Libero, 12 agosto 2015
Ma se, alla fine, il punto fosse solo che moltissimi frequentatori di discoteche e dintorni sono essenzialmente degli imbecilli? Lo pensiamo e spesso prendiamo le distanze dai nostri stessi pensieri, ma ecco che segrete convinzioni («a noi non potrebbe capitare») poi riprendono cittadinanza
Il sospetto che moltissimi frequentatori di discoteche e dintorni siano essenzialmente degli imbecilli (scegliete voi l’aggettivo) si affaccia in parecchi di noi: lo pensiamo e spesso prendiamo le distanze dai nostri stessi pensieri, ma ecco che segrete convinzioni («a noi non potrebbe capitare») poi riprendono cittadinanza.
E ora, prima di sentirci in colpa, segue il teatrino delle doverose premesse. La prima è che le discoteche naturalmente sono tante cose, possono essere anche mezze balere per adulti, luoghi ben organizzati e discreti dove magari si possa persino parlare, conversare, conoscere, stare all’aperto, concludere una serata – magari estiva – senza infilarsi per forza in riti dionisiaci e senza abbrutirsi di alcol e pasticche e cocaina e senza ballare in trance per otto ore di fila.
Le discoteche civili, nel senso di frequentabili, esistono. Ed esistono persone normali che le frequentano e le gestiscono. Ma a noi tocca parlare della discoteca globalizzata e per giovani e giovanissimi, quella da migliaia di lemuri che danzano per un’intera notte (più il pomeriggio, in spiaggia) come un sol corpo deforme e ammassato, ipnotizzato da orge di luci e di suoni, la discoteca che si abbrutisce con musiche ossessive e frastornanti e che brama raduni primitivi e stordenti, insomma quelle che i giornali, per parlarne, intervistano gli psichiatri.

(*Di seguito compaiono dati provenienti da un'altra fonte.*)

(** * LipTrackCalculator: active-speaker tracking and shot-boundary signal

    A shallow embedding of
    [autoflip_calculators/lip_track/lip_track_calculator.cc] and the
    properties of its tracking-and-decision core.

    Conventions of the embedding.
    - C++ [float] values are modelled by [F.float]: exact rational
      arithmetic on finite values, together with the IEEE 754 special
      values (infinities and NaN) that arise from division by zero.
      Rounding is not modelled; comparisons with NaN are false.
    - [std::sqrt] is a parameter of the development ([sqrtf]);
      [std::pow(v, 2)] is [v * v].
    - [std::vector] and [std::deque] are lists; an out-of-range
      [operator[]] is undefined behaviour and is modelled by the
      outcome [Undefined].
    - [std::map<int32, T>] is a key-ordered association list
      ([StdMap.t]), so that iteration order is the one of the source.
    - [int] and [int32] counters and ids are unbounded integers.
    - The options message and the graph configuration are not part of
      the sources; their fields are parameters
      ([LipTrackCalculatorOptions], [GraphConfig]). The two history
      sizes are natural numbers.
    - Timestamps count microseconds; [Seconds()] divides by 10^6.
    - Visualization frames (CONTOUR_INFORMATION_FRAME) are not modelled.

    The file has the definitions first (the float model, containers,
    the calculator, the predicates used in statements, concrete
    inputs), then the proofs. *)

From Stdlib Require Import ZArith QArith List Bool Sorted Lia Lqa.
Import ListNotations.

Set Implicit Arguments.

(* ================================================================= *)
(** ** Floating-point values *)

Module F.

Inductive float : Type :=
| Fin (q : Q)
| Inf (neg : bool)
| NaN.

Definition Qlt_bool (a b : Q) : bool := negb (Qle_bool b a).

Definition zero : float := Fin 0.
Definition of_Z (z : Z) : float := Fin (inject_Z z).
Definition of_nat (n : nat) : float := Fin (inject_Z (Z.of_nat n)).

Definition neg (a : float) : float :=
  match a with
  | Fin q => Fin (- q)
  | Inf s => Inf (negb s)
  | NaN => NaN
  end.

Definition add (a b : float) : float :=
  match a, b with
  | NaN, _ | _, NaN => NaN
  | Fin p, Fin q => Fin (p + q)
  | Fin _, Inf s => Inf s
  | Inf s, Fin _ => Inf s
  | Inf s, Inf s' => if Bool.eqb s s' then Inf s else NaN
  end.

Definition sub (a b : float) : float := add a (neg b).

Definition mul (a b : float) : float :=
  match a, b with
  | NaN, _ | _, NaN => NaN
  | Fin p, Fin q => Fin (p * q)
  | Fin p, Inf s => if Qeq_bool p 0 then NaN else Inf (xorb (Qlt_bool p 0) s)
  | Inf s, Fin q => if Qeq_bool q 0 then NaN else Inf (xorb s (Qlt_bool q 0))
  | Inf s, Inf s' => Inf (xorb s s')
  end.

(** Division as in IEEE 754: [0/0] is NaN, [x/0] is an infinity (zero
    carries no sign here and counts as [+0]). *)
Definition div (a b : float) : float :=
  match a, b with
  | NaN, _ | _, NaN => NaN
  | Fin p, Fin q =>
      if Qeq_bool q 0
      then (if Qeq_bool p 0 then NaN else Inf (Qlt_bool p 0))
      else Fin (p / q)
  | Fin _, Inf _ => Fin 0
  | Inf s, Fin q => Inf (xorb s (Qlt_bool q 0))
  | Inf _, Inf _ => NaN
  end.

(** [a < b] *)
Definition ltb (a b : float) : bool :=
  match a, b with
  | NaN, _ | _, NaN => false
  | Fin p, Fin q => Qlt_bool p q
  | Fin _, Inf s => negb s
  | Inf s, Fin _ => s
  | Inf s, Inf s' => s && negb s'
  end.

(** [a <= b] *)
Definition leb (a b : float) : bool :=
  match a, b with
  | NaN, _ | _, NaN => false
  | Fin p, Fin q => Qle_bool p q
  | Fin _, Inf s => negb s
  | Inf s, Fin _ => s
  | Inf s, Inf s' => s || negb s'
  end.

(** [a == b] *)
Definition eqb (a b : float) : bool :=
  match a, b with
  | Fin p, Fin q => Qeq_bool p q
  | Inf s, Inf s' => Bool.eqb s s'
  | _, _ => false
  end.

Definition gtb (a b : float) : bool := ltb b a.
Definition geb (a b : float) : bool := leb b a.

(** [std::min(a, b)] is [(b < a) ? b : a]; [std::max(a, b)] is
    [(a < b) ? b : a]. *)
Definition min (a b : float) : float := if ltb b a then b else a.
Definition max (a b : float) : float := if ltb a b then b else a.

(** [std::pow(v, 2)] *)
Definition pow2 (v : float) : float := mul v v.

(** Sum of a sequence, accumulated left to right from [acc]. *)
Definition sum_from (acc : float) (l : list float) : float :=
  fold_left add l acc.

La seconda doverosa premessa è che non ci stiamo riferendo a nessuno dei ragazzi morti in questo periodo dentro o fuori le discoteche: ciascuno fa caso a sè, davvero, ci interessa di più il riflesso condizionato dei media attorno a questi fatti e a questi balli, ci interessa soprattutto la parata di specialisti – commentatori, sociologhi, psicologi, pedagogisti – incaricati di dare in qualche modo la colpa a qualcuno o a qualcosa, sempre. Il generico elenco dei responsabili è sempre nutrito: la classe politica, le leggi fatte male, i giudici che le applicano o non applicano, i genitori distratti, i gestori delle discoteche conniventi, gli anfratti permissivi e nichilisti della società, eccetera. La solita pastetta sui soliti giovani fragili e ignavi, roba che cambia nome ma non la sostanza da una generazione all’altra: questo in un Paese in cui il concetto di responsabilità personale resta vago.
Eppure – e lo sappiamo tutti – non ci sarà mai una scusante sufficiente per l’imbecillità. Da settimane leggiamo di frotte di giovani che s’accollano viaggi interminabili in auto per raggiungere discoteche lontanissime, s’accodano alla prova del palloncino o alle perquisizioni fuori dalle discoteche (di controlli ce n’è anche troppi, egregio ministro) e poi pagano per entrare, anzi, talvolta pagano anche centinaia di euro per un tavoletto privèe in cui di privèe non c’è nulla, strapagano intrugli che di giorno non berrebbero mai, si rincoglioniscono di musica techno che gli pompa fuori gli organi dal corpo, e stanno lì, si perdono nel carnaio sub-umano della pista, non parlano per ore intere, ingoiano pasticche a caso perché gli imbecilli «non sanno che cosa prendono», forse non vogliono neppure saperlo.
Ieri il Corriere della Sera raccontava che in Salento (che sta soppiantando il divertimentificio romagnolo) ragazzi e ragazze s’infilano “tampax alcolici” nel retto o in vagina, pare che faccia stordire prima e meglio. Colpa della società nichilista? Sta di fatto che noi dovremmo passar la vita a cercar d’informarli, dovremmo sentirci in colpa per tutto ciò che non sanno e invece sanno benissimo: perché oltretutto è la generazione più potenzialmente informata di sempre, surfano in rete che è una meraviglia.
Noi chiudiamo le discoteche, stiliamo elenchi di colpevoli, rileggiamo commenti-fotocopia scritti dall’accademico di turno: come se oltreché la diagnosi esistesse una terapia, come se potessimo chiudere tutti i Cocoricò d’Italia o tutte le spiagge o tutte le piazze o chiudere magari un’intera generazione di “vittime”: ma vittime di che cosa? Purtroppo le giovani generazioni – tutte – continueranno a sballarsi, e noi sui giornali cercheremo sempre nuovi capri espiatori. La distinzione tra autentici imbecilli – che esistono – e altri meno imbecilli resterà un affare privato, tra noi e noi.